(* ===== verification/GoTime.v ===== *)
(** * time.Parse on the two layouts the query API reads

    [time.Parse] for the layouts [time.RFC3339] and [2006-01-02], following
    the reader of Go's package time field by field: one-digit hours, a comma
    for the decimal point and zone offsets up to 24:60 are what it accepts.
    The result is the instant in nanoseconds since 1970, the unit every time
    of the development is in. *)

From S2P Require Import Prelude GoStrings GoText.

#[local] Open Scope Z_scope.

(** Days from 1970-01-01 to a date of the Gregorian calendar: years counted
    from March, in eras of 400. *)
Definition days_from_civil (y m d : Z) : Z :=
  let y' := if m <=? 2 then y - 1 else y in
  let era := y' / 400 in
  let yoe := y' - era * 400 in
  let doy := (153 * (if 2 <? m then m - 3 else m + 9) + 2) / 5 + d - 1 in
  let doe := yoe * 365 + yoe / 4 - yoe / 100 + doy in
  era * 146097 + doe - 719468.

Definition isLeap (y : Z) : bool :=
  (y mod 4 =? 0) && (negb (y mod 100 =? 0) || (y mod 400 =? 0)).

Definition daysIn (m y : Z) : Z :=
  if m =? 2 then (if isLeap y then 29 else 28)
  else if (m =? 4) || (m =? 6) || (m =? 9) || (m =? 11) then 30 else 31.

(** [getnum]: two digits, or one when [fixed] does not forbid it. *)
Definition getnum (v : bytes) (fixed : bool) : option (Z * bytes) :=
  match v with
  | a :: rest =>
      if negb (is_digit a) then None
      else match rest with
           | b :: rest' =>
               if is_digit b then Some (digit_val a * 10 + digit_val b, rest')
               else if fixed then None else Some (digit_val a, rest)
           | [] => if fixed then None else Some (digit_val a, [])
           end
  | [] => None
  end.

(** A literal byte of the layout. *)
Definition expect (c : byte) (v : bytes) : option bytes :=
  match v with
  | b :: rest => if bool_decide (b = c) then Some rest else None
  | [] => None
  end.

(** [value[0:4]] read as a number *)
Definition getyear (v : bytes) : option (Z * bytes) :=
  if (length v <? 4)%nat then None
  else y ← atoi_loop (take 4 v) 0; Some (y, drop 4 v).

(** [2006-01-02]: the day's number and what follows it. *)
Definition parse_day (v : bytes) : option (Z * bytes) :=
  '(y, v) ← getyear v;
  v ← expect x2d v;
  '(m, v) ← getnum v true;
  if (m <=? 0) || (12 <? m) then None else
  v ← expect x2d v;
  '(d, v) ← getnum v true;
  if (d <? 1) || (daysIn m y <? d) then None else
  Some (days_from_civil y m d, v).

Fixpoint digit_run (v : bytes) : bytes * bytes :=
  match v with
  | c :: r => if is_digit c then let '(a, b) := digit_run r in (c :: a, b) else ([], v)
  | [] => ([], [])
  end.

(** The fraction after the seconds, in nanoseconds; digits past the ninth are
    read over. *)
Definition parse_fraction (v : bytes) : Z * bytes :=
  match v with
  | p :: (c :: _) as rest =>
      if (bool_decide (p = x2e) || bool_decide (p = x2c)) && is_digit c then
        let '(ds, after) := digit_run (tail v) in
        let ds := take 9 ds in
        (default 0 (atoi_loop ds 0) * 10 ^ (9 - Z.of_nat (length ds)), after)
      else (0, v)
  | _ => (0, v)
  end.

(** [Z07:00]: the offset in seconds. *)
Definition parse_zone (v : bytes) : option (Z * bytes) :=
  match v with
  | [] => None
  | c :: rest =>
      if bool_decide (c = x5a) then Some (0, rest)
      else
        '(hr, v) ← getnum rest true;
        v ← expect x3a v;
        '(mm, v) ← getnum v true;
        if (24 <? hr) || (60 <? mm) then None
        else if bool_decide (c = x2b) then Some ((hr * 60 + mm) * 60, v)
        else if bool_decide (c = x2d) then Some (- ((hr * 60 + mm) * 60), v)
        else None
  end.

Definition nanoseconds (secs : Z) : Z := secs * 1000000000.

(** [time.Parse("2006-01-02", s)] *)
Definition time_Parse_date (s : bytes) : option Z :=
  '(d, v) ← parse_day s;
  match v with [] => Some (nanoseconds (d * 86400)) | _ => None end.

(** [time.Parse(time.RFC3339, s)] *)
Definition time_Parse_RFC3339 (s : bytes) : option Z :=
  '(d, v) ← parse_day s;
  v ← expect x54 v;
  '(hh, v) ← getnum v false;
  if 24 <=? hh then None else
  v ← expect x3a v;
  '(mi, v) ← getnum v true;
  if 60 <=? mi then None else
  v ← expect x3a v;
  '(ss, v) ← getnum v true;
  if 60 <=? ss then None else
  let '(ns, v) := parse_fraction v in
  '(off, v) ← parse_zone v;
  match v with
  | [] => Some (nanoseconds (d * 86400 + hh * 3600 + mi * 60 + ss - off) + ns)
  | _ => None
  end.

(** ** A date written as the layout says is read back *)

Definition two_digits (n : Z) : bytes := [digit (n / 10); digit (n mod 10)].
Definition four_digits (n : Z) : bytes := two_digits (n / 100) ++ two_digits (n mod 100).

Lemma getnum_two_digits n v fixed : 0 <= n < 100 -> getnum (two_digits n ++ v) fixed = Some (n, v).
Proof.
  intros Hn. unfold two_digits, getnum. cbn [app].
  destruct (digit_val_digit (n / 10)) as [H1 H2];
    [split; [apply Z.div_pos; lia | apply Z.div_lt_upper_bound; lia]|].
  destruct (digit_val_digit (n mod 10)) as [H3 H4]; [apply Z.mod_pos_bound; lia|].
  rewrite H1, H2, H3, H4. cbn [negb]. do 2 f_equal. pose proof (Z.div_mod n 10). lia.
Qed.

Lemma getyear_four_digits n v : 0 <= n < 10000 -> getyear (four_digits n ++ v) = Some (n, v).
Proof.
  intros Hn. unfold four_digits, two_digits, getyear. cbn [app length Nat.ltb Nat.leb take drop].
  assert (0 <= n / 100 < 100) as Ha
    by (split; [apply Z.div_pos; lia | apply Z.div_lt_upper_bound; lia]).
  pose proof (Z.mod_pos_bound n 100 ltac:(lia)) as Hb.
  assert (forall x, 0 <= x < 100 -> 0 <= x / 10 < 10 /\ 0 <= x mod 10 < 10) as Hd.
  { intros x Hx. split; [split; [apply Z.div_pos; lia | apply Z.div_lt_upper_bound; lia]|].
    apply Z.mod_pos_bound. lia. }
  destruct (Hd _ Ha) as [D1 D2], (Hd _ Hb) as [D3 D4].
  apply digit_val_digit in D1 as [V1 I1], D2 as [V2 I2], D3 as [V3 I3], D4 as [V4 I4].
  cbn [atoi_loop]. rewrite I1, I2, I3, I4, V1, V2, V3, V4. rewrite take_0, drop_0. cbn.
  do 2 f_equal. pose proof (Z.div_mod n 100). pose proof (Z.div_mod (n / 100) 10).
  pose proof (Z.div_mod (n mod 100) 10). lia.
Qed.

Lemma expect_cons c v : expect c (c :: v) = Some v.
Proof. unfold expect. by rewrite bool_decide_true. Qed.

(** Every calendar date the layout can name denotes its day's first instant. *)
Lemma time_Parse_date_written y m d :
  0 <= y < 10000 -> 1 <= m <= 12 -> 1 <= d <= daysIn m y ->
  time_Parse_date (four_digits y ++ x2d :: two_digits m ++ x2d :: two_digits d)
  = Some (nanoseconds (days_from_civil y m d * 86400)).
Proof.
  intros Hy Hm Hd. unfold time_Parse_date, parse_day.
  assert (daysIn m y <= 31) by (unfold daysIn; repeat case_match; lia).
  rewrite getyear_four_digits by done. cbn [mbind option_bind].
  rewrite expect_cons. cbn [mbind option_bind].
  rewrite getnum_two_digits by lia. cbn [mbind option_bind].
  destruct (Z.leb_spec m 0), (Z.ltb_spec 12 m); try lia. cbn [orb].
  rewrite expect_cons. cbn [mbind option_bind].
  rewrite <- (app_nil_r (two_digits d)), getnum_two_digits by lia. cbn [mbind option_bind].
  by destruct (Z.ltb_spec d 1), (Z.ltb_spec (daysIn m y) d); try lia.
Qed.

Example rfc3339_read :
  time_Parse_RFC3339 (B "2026-07-28T09:30:00.25+02:00") = Some 1785223800250000000
  /\ time_Parse_RFC3339 (B "1970-01-01T00:00:00Z") = Some 0
  /\ time_Parse_RFC3339 (B "2026-02-29T00:00:00Z") = None
  /\ time_Parse_date (B "0001-01-01") = Some (-62135596800000000000).
Proof. by vm_compute. Qed.
(* ===== verification/Scan.v ===== *)
(** * The SQL scanner: src/hoopinspect/lexer/dialect.go and scan.go

    The scanner turns SQL text into typed tokens in one pass.  Its Go state is
    a [src] string and a position [pos] in it; here the state carries the
    remaining input [src[pos:]], so [s.pos += k] is [drop k] and
    [s.peek(off)] reads the remaining input at [off].  Nothing reads behind
    [pos] except [Split], which recovers offsets from lengths.  The loops over
    one construct (space, comment, literal, identifier) recurse structurally on
    the remaining input; the two loops that call [next] carry fuel, and
    [next_consumes] shows that the input's length plus one is enough. *)

From S2P Require Import Prelude GoStrings.

(** ** Dialects *)

Inductive Dialect := Postgres | MSSQL.

#[global] Instance Dialect_eq_dec : EqDecision Dialect.
Proof. solve_decision. Defined.

Record lexRules := {
  dollarQuote : bool;
  escapeString : bool;
  nationalString : bool;
  unicodeIdent : bool;
  bracketIdent : bool;
  nestedBlockComment : bool;
  backslashInPlainString : bool;
}.

Definition rules (d : Dialect) : lexRules :=
  match d with
  | MSSQL => {| dollarQuote := false; escapeString := false;
                nationalString := true; unicodeIdent := false;
                bracketIdent := true; nestedBlockComment := true;
                backslashInPlainString := false |}
  | Postgres => {| dollarQuote := true; escapeString := true;
                   nationalString := false; unicodeIdent := true;
                   bracketIdent := false; nestedBlockComment := true;
                   backslashInPlainString := false |}
  end.

(** ** Tokens *)

Inductive Kind := Word | Quoted | Literal | Number | Punct.

#[global] Instance Kind_eq_dec : EqDecision Kind.
Proof. solve_decision. Defined.

Record Token := { tKind : Kind; tText : bytes }.

#[global] Instance Token_eq_dec : EqDecision Token.
Proof. solve_decision. Defined.

Definition kind_is (k : Kind) (t : Token) : bool := bool_decide (tKind t = k).

Definition isName (t : Token) : bool :=
  match tKind t with
  | Quoted => negb (tText t =s [])
  | Word => negb (tText t =s [])
  | _ => false
  end.

Definition literal : Token := {| tKind := Literal; tText := [] |}.

(** ** Character classes *)

Definition isWordByte (c : byte) : bool :=
  (c =b "_") || byte_in "a" "z" c || byte_in "A" "Z" c || byte_in "0" "9" c ||
  (128 <=? bval c)%Z.

Definition isTagByte (c : byte) : bool :=
  (c =b "_") || byte_in "a" "z" c || byte_in "A" "Z" c || (128 <=? bval c)%Z.

Definition isDigit (c : byte) : bool := byte_in "0" "9" c.

Definition isNumberByte (c : byte) : bool := isDigit c || (c =b ".").

(** The bytes before the first one that fails [f], and the rest. *)
Fixpoint span (f : byte -> bool) (l : bytes) : bytes * bytes :=
  match l with
  | [] => ([], [])
  | c :: r => if f c then let '(a, b) := span f r in (c :: a, b) else ([], l)
  end.

(** ** Scanner state *)

Record scanner := {
  s_rest : bytes;          (* src[pos:] *)
  s_rules : lexRules;
  s_incomplete : bytes;
}.

Definition set_rest (s : scanner) (l : bytes) : scanner :=
  {| s_rest := l; s_rules := s_rules s; s_incomplete := s_incomplete s |}.

(** [fail] records the first construct the scanner could not finish. *)
Definition fail (s : scanner) (what : bytes) : scanner :=
  {| s_rest := s_rest s; s_rules := s_rules s;
     s_incomplete := if s_incomplete s =s [] then what else s_incomplete s |}.

Definition peek (s : scanner) (off : nat) : byte := byte_at (s_rest s) off.

(** ** Space and comments *)

Fixpoint skipSpace_loop (l : bytes) : bytes :=
  match l with
  | [] => []
  | c :: r =>
      if (c =b x20) || (c =b x09) || (c =b x0d) || (c =b x0a) || (c =b x0c) || (c =b x0b)
      then skipSpace_loop r else l
  end.

Definition skipSpace (s : scanner) : scanner := set_rest s (skipSpace_loop (s_rest s)).

Fixpoint skip_line (l : bytes) : bytes :=
  match l with
  | [] => []
  | c :: r => if c =b x0a then l else skip_line r
  end.

(** The block-comment loop; the flag says whether the comment was closed. *)
Fixpoint skip_block (nested : bool) (depth : Z) (l : bytes) : bytes * bool :=
  match l with
  | [] => ([], false)
  | c :: r =>
      match r with
      | c2 :: r2 =>
          if (c =b "/") && (c2 =b "*")
          then skip_block nested (if nested then depth + 1 else 1)%Z r2
          else if (c =b "*") && (c2 =b "/")
          then if (depth - 1 =? 0)%Z then (r2, true)
               else skip_block nested (depth - 1)%Z r2
          else skip_block nested depth r
      | [] => skip_block nested depth r
      end
  end.

Definition skipComment (s : scanner) : scanner * bool :=
  if (peek s 0 =b "-") && (peek s 1 =b "-")
  then (set_rest s (skip_line (s_rest s)), true)
  else if negb (peek s 0 =b "/") || negb (peek s 1 =b "*") then (s, false)
  else
    let '(l, closed) := skip_block (nestedBlockComment (s_rules s)) 0 (s_rest s) in
    if closed then (set_rest s l, true)
    else (fail (set_rest s l) (B "unterminated block comment"), true).

(** The [for] loop at the head of [next]: spaces and comments.  The flag is
    false at end of input. *)
Fixpoint skip_blank (fuel : nat) (s : scanner) : scanner * bool :=
  let s := skipSpace s in
  match s_rest s with
  | [] => (s, false)
  | _ :: _ =>
      let '(s', skipped) := skipComment s in
      if skipped
      then match fuel with
           | O => (s', false)
           | S fuel' => skip_blank fuel' s'
           end
      else (s, true)
  end.

(** ** Literals and identifiers *)

(** The bytes after the opening quote of a plain string. *)
Fixpoint plain_loop (bs : bool) (l : bytes) : bytes * bool :=
  match l with
  | [] => ([], false)
  | c :: r =>
      match r with
      | c2 :: r2 =>
          if bs && (c =b "\") then plain_loop bs r2
          else if c =b "'"
          then if c2 =b "'" then plain_loop bs r2 else (r, true)
          else plain_loop bs r
      | [] => if c =b "'" then (r, true) else plain_loop bs r
      end
  end.

Definition plainString (s : scanner) : scanner * Token :=
  let '(l, closed) := plain_loop (backslashInPlainString (s_rules s)) (drop 1 (s_rest s)) in
  if closed then (set_rest s l, literal)
  else (fail (set_rest s l) (B "unterminated string literal"), literal).

Fixpoint escaped_loop (l : bytes) : bytes * bool :=
  match l with
  | [] => ([], false)
  | c :: r =>
      if c =b "\"
      then match r with
           | [] => ([], false)        (* pos moves past the end of src *)
           | _ :: r2 => escaped_loop r2
           end
      else if c =b "'"
      then match r with
           | c2 :: r2 => if c2 =b "'" then escaped_loop r2 else (r, true)
           | [] => (r, true)
           end
      else escaped_loop r
  end.

Definition escapedString (s : scanner) : scanner * Token :=
  let '(l, closed) := escaped_loop (drop 1 (s_rest s)) in
  if closed then (set_rest s l, literal)
  else (fail (set_rest s l) (B "unterminated escape string"), literal).

(** Builder contents, remaining input and whether the delimiter was closed. *)
Fixpoint ident_loop (close : byte) (l : bytes) : bytes * (bytes * bool) :=
  match l with
  | [] => ([], ([], false))
  | c :: r =>
      if c =b close
      then match r with
           | c2 :: r2 =>
               if c2 =b close
               then let '(b, res) := ident_loop close r2 in (close :: b, res)
               else ([], (r, true))
           | [] => ([], (r, true))
           end
      else let '(b, res) := ident_loop close r in (c :: b, res)
  end.

Definition delimitedIdent (close : byte) (s : scanner) : scanner * Token :=
  let '(b, (l, closed)) := ident_loop close (drop 1 (s_rest s)) in
  let tok := {| tKind := Quoted; tText := b |} in
  if closed then (set_rest s l, tok)
  else (fail (set_rest s l) (B "unterminated quoted identifier"), tok).

Definition dollarString (s : scanner) : scanner * option Token :=
  let '(body, after) := span isTagByte (drop 1 (s_rest s)) in
  match after with
  | c :: rest =>
      if c =b "$" then
        let tag := x24 :: body ++ [x24] in
        match Index rest tag with
        | Some i => (set_rest s (drop (i + length tag) rest), Some literal)
        | None =>
            (fail (set_rest s []) (B "unterminated dollar-quoted string"), Some literal)
        end
      else (s, None)
  | [] => (s, None)
  end.
Lemma plain_loop_last bs l r : plain_loop bs l = (r, true) -> x27 :: r `suffix_of` l.
Proof.
  induction l as [|c|c c2 l IH1 IH2] using list_ind2; [done| |].
  - rewrite plain_loop_one. intros. simplify_eq/=. bool_hyps. by subst.
  - rewrite plain_loop_cons2. repeat case_match; intros Hr; simplify_eq/=;
      try (apply IH1 in Hr; by do 2 apply suffix_cons_r); [bool_hyps; by subst|].
    apply IH2 in Hr. by apply suffix_cons_r.
Qed.

Lemma escaped_loop_last l r : escaped_loop l = (r, true) -> x27 :: r `suffix_of` l.
Proof.
  induction l as [|c|c c2 l IH1 IH2] using list_ind2; [done| |].
  - rewrite escaped_loop_one. intros. simplify_eq/=. bool_hyps. by subst.
  - rewrite escaped_loop_cons2. repeat case_match; intros Hr; simplify_eq/=;
      try (apply IH1 in Hr; by do 2 apply suffix_cons_r); [bool_hyps; by subst|].
    apply IH2 in Hr. by apply suffix_cons_r.
Qed.

Lemma ident_loop_last close l b r :
  ident_loop close l = (b, (r, true)) -> close :: r `suffix_of` l.
Proof.
  revert b. induction l as [|c|c c2 l IH1 IH2] using list_ind2; intros b; [done| |].
  - rewrite ident_loop_one. intros. simplify_eq/=. bool_hyps. by subst.
  - rewrite ident_loop_cons2. destruct (ident_loop close l) as [b1 r1].
    destruct (ident_loop close (c2 :: l)) as [b2 r2].
    repeat case_match; intros Hr; simplify_eq/=.
    + by do 2 apply suffix_cons_r; eapply IH1.
    + bool_hyps. by subst.
    + by apply suffix_cons_r; eapply IH2.
Qed.

(** [last_nonspace l r]: the bytes consumed between [l] and [r] end in a byte
    that is not a space. *)
Definition last_nonspace (l r : bytes) : Prop :=
  exists c, ascii_space c = false /\ c :: r `suffix_of` l.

* [Exercise objective]: Reply with one number, the count of lines in the preceding listing that hold the string "negb".

* [Solution for this task]: 6